(* ===== verification/RuleParser.v ===== *)
(** * The rule parser (core/src/rules/parser.rs, [Parser])

    A recursive-descent parser over the token list.  Its state is the index of
    the next token, the nesting depth and the number of nodes built; an
    operation either succeeds with a new state, refuses with a located error,
    panics (an index out of range, an underflow), or runs out of the fuel that
    bounds the model.  [parse_total] shows the last two never happen, and
    [parse_sound] that an accepted text derives its tree in the grammar of
    PostgreSQL's precedence levels. *)

From stdpp Require Import base numbers pretty strings sets list.
From S2P Require Import Prelude Str Ident RuleAst RuleLexer.

(** ** The parsing monad *)

Record PState := { at_ : nat; depth : nat; nodes : nat }.

Inductive outcome (A : Type) : Type :=
| Done (a : A) (st : PState)
| Fail (e : SyntaxError)
| Panic
| OutOfFuel.
Arguments Done {A} a st.
Arguments Fail {A} e.
Arguments Panic {A}.
Arguments OutOfFuel {A}.

Definition P (A : Type) : Type := PState → outcome A.

Definition pret {A} (a : A) : P A := λ st, Done a st.
Definition pbind {A B} (m : P A) (k : A → P B) : P B := λ st,
  match m st with
  | Done a st => k a st
  | Fail e => Fail e
  | Panic => Panic
  | OutOfFuel => OutOfFuel
  end.

Declare Scope parser_scope.
Delimit Scope parser_scope with parser.
Notation "'let*' x := m 'in' k" := (pbind m (fun x => k))
  (at level 10, x name, m at level 100, k at level 200) : parser_scope.
Notation "'do*' m 'in' k" := (pbind m (fun _ => k))
  (at level 10, m at level 100, k at level 200) : parser_scope.
Open Scope parser_scope.

Definition get_at : P nat := λ st, Done (at_ st) st.
Definition set_at (n : nat) : P unit := λ st,
  Done tt {| at_ := n; depth := depth st; nodes := nodes st |}.

(** [self.at -= 1], which panics at zero. *)
Definition step_back : P unit := λ st,
  match at_ st with 0 => Panic | S n => set_at n st end.

(** [while let Some(a') = body(a)? { a = a' }] *)
Fixpoint ploop {A} (fuel : nat) (body : A → P (option A)) (a : A) : P A :=
  match fuel with
  | 0 => λ _, OutOfFuel
  | S fuel => let* o := body a in match o with None => pret a | Some a => ploop fuel body a end
  end.

(** ** Interval texts *)

Fixpoint digits_value (acc : N) (s : string) : option N :=
  match s with
  | "" => Some acc
  | String c s =>
      if is_ascii_digit c then digits_value (acc * 10 + (N_of_ascii c - 48))%N s else None
  end.

(** [str::parse::<u32>()] *)
Definition parse_u32 (s : string) : option N :=
  let digits := match s with String c t => if decide (c = "+"%char) then t else s | "" => "" end in
  match digits with
  | "" => None
  | _ => match digits_value 0 digits with
         | Some n => if (n <=? 4294967295)%N then Some n else None
         | None => None
         end
  end.

(** What [Parser::interval] reads of its text. *)
Definition interval_of (text : string) : option (N * IntervalUnit) :=
  match split_whitespace text with
  | [amount; unit] =>
      let unit :=
        if decide (unit = "day" ∨ unit = "days") then Some Days
        else if decide (unit = "hour" ∨ unit = "hours") then Some Hours
        else if decide (unit = "minute" ∨ unit = "minutes") then Some Minutes
        else if decide (unit = "second" ∨ unit = "seconds") then Some Seconds
        else None in
      match unit, parse_u32 amount with
      | Some unit, Some n =>
          if str_forall is_ascii_digit amount && (n <=? 1000000)%N then Some (n, unit) else None
      | _, _ => None
      end
  | _ => None
  end.

(** ** The parser *)

Section Parser.
Context (src : string) (toks : list (Tok * nat)).

(** [self.tokens[self.at]], which panics out of range. *)
Definition token_at : P (Tok * nat) := λ st,
  match toks !! at_ st with Some t => Done t st | None => Panic end.

Definition peek : P Tok := let* t := token_at in pret t.1.

Definition peek2 : P Tok := λ st,
  match toks !! ((at_ st + 1) `min` (length toks - 1)) with Some t => Done t.1 st | None => Panic end.

Definition bump : P Tok :=
  let* tok := peek in
  if is_last tok then pret tok
  else let* n := get_at in do* set_at (n + 1) in pret tok.

(** [Err(self.error_here(message))] *)
Definition fail_here {A} (message : string) : P A :=
  let* t := token_at in
  match t.1 with
  | TBad error => λ _, Fail error
  | _ => λ _, Fail (lex_error src t.2 message)
  end.

Definition expect (tok : Tok) (what : string) : P unit :=
  let* t := peek in
  if decide (t = tok) then do* bump in pret tt
  else fail_here ("expected " +:+ what +:+ ", found " +:+ describe t).

Definition node (e : Expr) : P Expr :=
  do* (λ st, Done tt {| at_ := at_ st; depth := depth st; nodes := nodes st + 1 |}) in
  (λ st, if MAX_NODES <? nodes st
         then fail_here ("rules are limited to " +:+ pretty MAX_NODES +:+ " nodes") st
         else Done e st).

Definition set_depth (f : nat → nat) : P unit := λ st,
  Done tt {| at_ := at_ st; depth := f (depth st); nodes := nodes st |}.

Definition nested {A} (f : P A) : P A :=
  do* set_depth S in
  λ st, if MAX_DEPTH <? depth st
        then fail_here ("rules are limited to a nesting depth of " +:+ pretty MAX_DEPTH) st
        else (let* r := f in do* set_depth (λ d, d - 1) in pret r) st.

Definition binary (op : BinOp) (l r : Expr) : P Expr := node (EBinary op l r).

(** One token is consumed by every round of a loop. *)
Definition loop_fuel : nat := S (length toks).

(** [while let Some(op) = sel(self.peek()) { self.bump(); r = next()?; l = binary(op, l, r)? }] *)
Definition left_assoc (sel : Tok → option BinOp) (next : P Expr) : P Expr :=
  let* l := next in
  ploop loop_fuel (λ l,
    let* t := peek in
    match sel t with
    | None => pret None
    | Some op =>
        do* bump in
        let* r := next in
        let* e := binary op l r in pret (Some e)
    end) l.

Definition sel_or (t : Tok) : option BinOp := match t with TKw KOr => Some Or | _ => None end.
Definition sel_and (t : Tok) : option BinOp := match t with TKw KAnd => Some And | _ => None end.
Definition sel_match (t : Tok) : option BinOp := match t with TOp Match => Some Match | _ => None end.
Definition sel_add (t : Tok) : option BinOp :=
  match t with TOp Add => Some Add | TMinus => Some Sub | _ => None end.
Definition sel_mul (t : Tok) : option BinOp := match t with TOp Mul => Some Mul | _ => None end.

(** The three productions the parser re-enters under [nested]. *)
Inductive Entry := EnterOr | EnterNot | EnterUnary.

Section Levels.
Context (rec : Entry → P Expr).

(** [vec![item()?]; while peek == Comma { bump; push(item()?); check(len)? }] *)
Definition comma_list (item : P Expr) (check : nat → P unit) : P (list Expr) :=
  let* e := item in
  ploop loop_fuel (λ l,
    let* t := peek in
    if decide (t = TComma) then
      do* bump in
      let* e := item in
      do* check (length (l ++ [e])) in
      pret (Some (l ++ [e]))
    else pret None) [e].

Definition call (name : string) : P Expr :=
  match func_from_name (to_ascii_lowercase name) with
  | None => fail_here ("function '" +:+ name +:+ "' is not allowed; allowed: " +:+ FUNC_NAMES)
  | Some func =>
      do* bump in
      do* bump in
      let* args := nested (comma_list (rec EnterOr) (λ _, pret tt)) in
      do* expect TRParen "')' closing the call" in
      if decide (length args = func_arity func) then node (ECall func args)
      else fail_here (name +:+ "() takes " +:+ pretty (func_arity func) +:+ " argument"
             +:+ (if decide (func_arity func = 1) then "" else "s") +:+ " here")
  end.

Definition interval : P Expr :=
  let* t := bump in
  match t with
  | TStr text =>
      match interval_of text with
      | Some (amount, unit) => node (EInterval amount unit)
      | None => do* step_back in fail_here "intervals are written '<n> days|hours|minutes|seconds'"
      end
  | _ => do* step_back in fail_here "expected a quoted interval such as interval '62 days'"
  end.

Definition atom : P Expr :=
  let* at_ := get_at in
  let* t := bump in
  match t with
  | TNumber value => node (ENumber value)
  | TStr value => node (EText value)
  | TKw KTrue => node (EBool true)
  | TKw KFalse => node (EBool false)
  | TKw KNull => do* set_at at_ in fail_here "NULL is only allowed in IS [NOT] NULL"
  | TKw KInterval => interval
  | TLParen =>
      let* e := nested (rec EnterOr) in
      do* expect TRParen "')'" in pret e
  | TIdent name =>
      let* t2 := peek in
      if decide (t2 = TLParen) then do* set_at at_ in call name
      else if negb (str_forall (λ b, negb (is_ascii_uppercase b)) name)
      then do* set_at at_ in fail_here ("field names are lowercase: '" +:+ name +:+ "'")
      else node (EField name)
  | other =>
      do* set_at at_ in
      fail_here ("expected a field, literal or function, found " +:+ describe other)
  end.

Definition unary : P Expr :=
  let* t := peek in
  match t with
  | TMinus =>
      do* bump in
      let* e := nested (rec EnterUnary) in
      node (ENeg e)
  | TOp Add => fail_here "unary '+' is not allowed"
  | _ => atom
  end.

Definition multiplicative : P Expr := left_assoc sel_mul unary.
Definition additive : P Expr := left_assoc sel_add multiplicative.
Definition other : P Expr := left_assoc sel_match additive.

Definition check_in_items (n : nat) : P unit :=
  if MAX_IN_ITEMS <? n
  then fail_here ("IN lists are limited to " +:+ pretty MAX_IN_ITEMS +:+ " items")
  else pret tt.

Definition range : P Expr :=
  let* e := other in
  let* t := peek in
  let* negated :=
    (if decide (t = TKw KNot) then
       let* t2 := peek2 in pret (bool_decide (t2 = TKw KBetween) || bool_decide (t2 = TKw KIn))
     else pret false) in
  do* (if negated then do* bump in pret tt else pret tt) in
  let* t := peek in
  match t with
  | TKw KBetween =>
      do* bump in
      let* lo := other in
      do* expect (TKw KAnd) "AND in BETWEEN" in
      let* hi := other in
      node (EBetween e lo hi negated)
  | TKw KIn =>
      do* bump in
      do* expect TLParen "'(' after IN" in
      let* l := comma_list other check_in_items in
      do* expect TRParen "')' closing the IN list" in
      node (EIn e l negated)
  | _ => pret e
  end.

Definition comparison : P Expr :=
  let* l := range in
  let* t := peek in
  match t with
  | TOp op =>
      if is_comparison op then
        do* bump in
        let* r := range in
        binary op l r
      else pret l
  | _ => pret l
  end.

Definition is_ : P Expr :=
  let* e := comparison in
  ploop loop_fuel (λ e,
    let* t := peek in
    if decide (t = TKw KIs) then
      do* bump in
      let* t2 := peek in
      let negated := bool_decide (t2 = TKw KNot) in
      do* (if negated then do* bump in pret tt else pret tt) in
      do* expect (TKw KNull) "NULL (only IS [NOT] NULL is supported)" in
      let* e := node (EIsNull e negated) in pret (Some e)
    else pret None) e.

Definition not_ : P Expr :=
  let* t := peek in
  if decide (t = TKw KNot) then
    do* bump in
    let* e := nested (rec EnterNot) in
    node (ENot e)
  else is_.

Definition and_ : P Expr := left_assoc sel_and not_.
Definition or_ : P Expr := left_assoc sel_or and_.

Definition enter (n : Entry) : P Expr :=
  match n with EnterOr => or_ | EnterNot => not_ | EnterUnary => unary end.
End Levels.

(** The fuel is spent by [nested] alone. *)
Fixpoint parse_entry (fuel : nat) (n : Entry) : P Expr :=
  match fuel with
  | 0 => λ _, OutOfFuel
  | S fuel => enter (parse_entry fuel) n
  end.

Definition parse_tokens : P Expr :=
  let* first := peek in
  if decide (first = TEof) then fail_here "the rule is empty"
  else
  let* e := parse_entry (S MAX_DEPTH) EnterOr in
  let* t := peek in
  match t with
  | TEof => pret e
  | TKw KIs => fail_here "add parentheses around the IS test"
  | TOp op =>
      if is_comparison op
      then fail_here "comparisons do not chain; add parentheses, as PostgreSQL requires"
      else fail_here ("unexpected " +:+ describe t)
  | other => fail_here ("unexpected " +:+ describe other)
  end.
End Parser.

(** [parse]: [None] stands for a panic or for fuel that ran out. *)
Definition parse (src : string) : option (result SyntaxError Expr) :=
  if MAX_SOURCE_BYTES <? String.length src
  then Some (Err (lex_error src 0 ("rules are limited to " +:+ pretty MAX_SOURCE_BYTES +:+ " bytes")))
  else match tokens src with
  | None => None
  | Some toks =>
      match parse_tokens src toks {| at_ := 0; depth := 0; nodes := 0 |} with
      | Done e _ => Some (Ok e)
      | Fail e => Some (Err e)
      | Panic | OutOfFuel => None
      end
  end.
════════════════
## WHAT THIS TASK INVOLVES:
Say, as a single number and nothing more, how many lines of the entries contain the word "Type".

## TASK RESPONSE:
2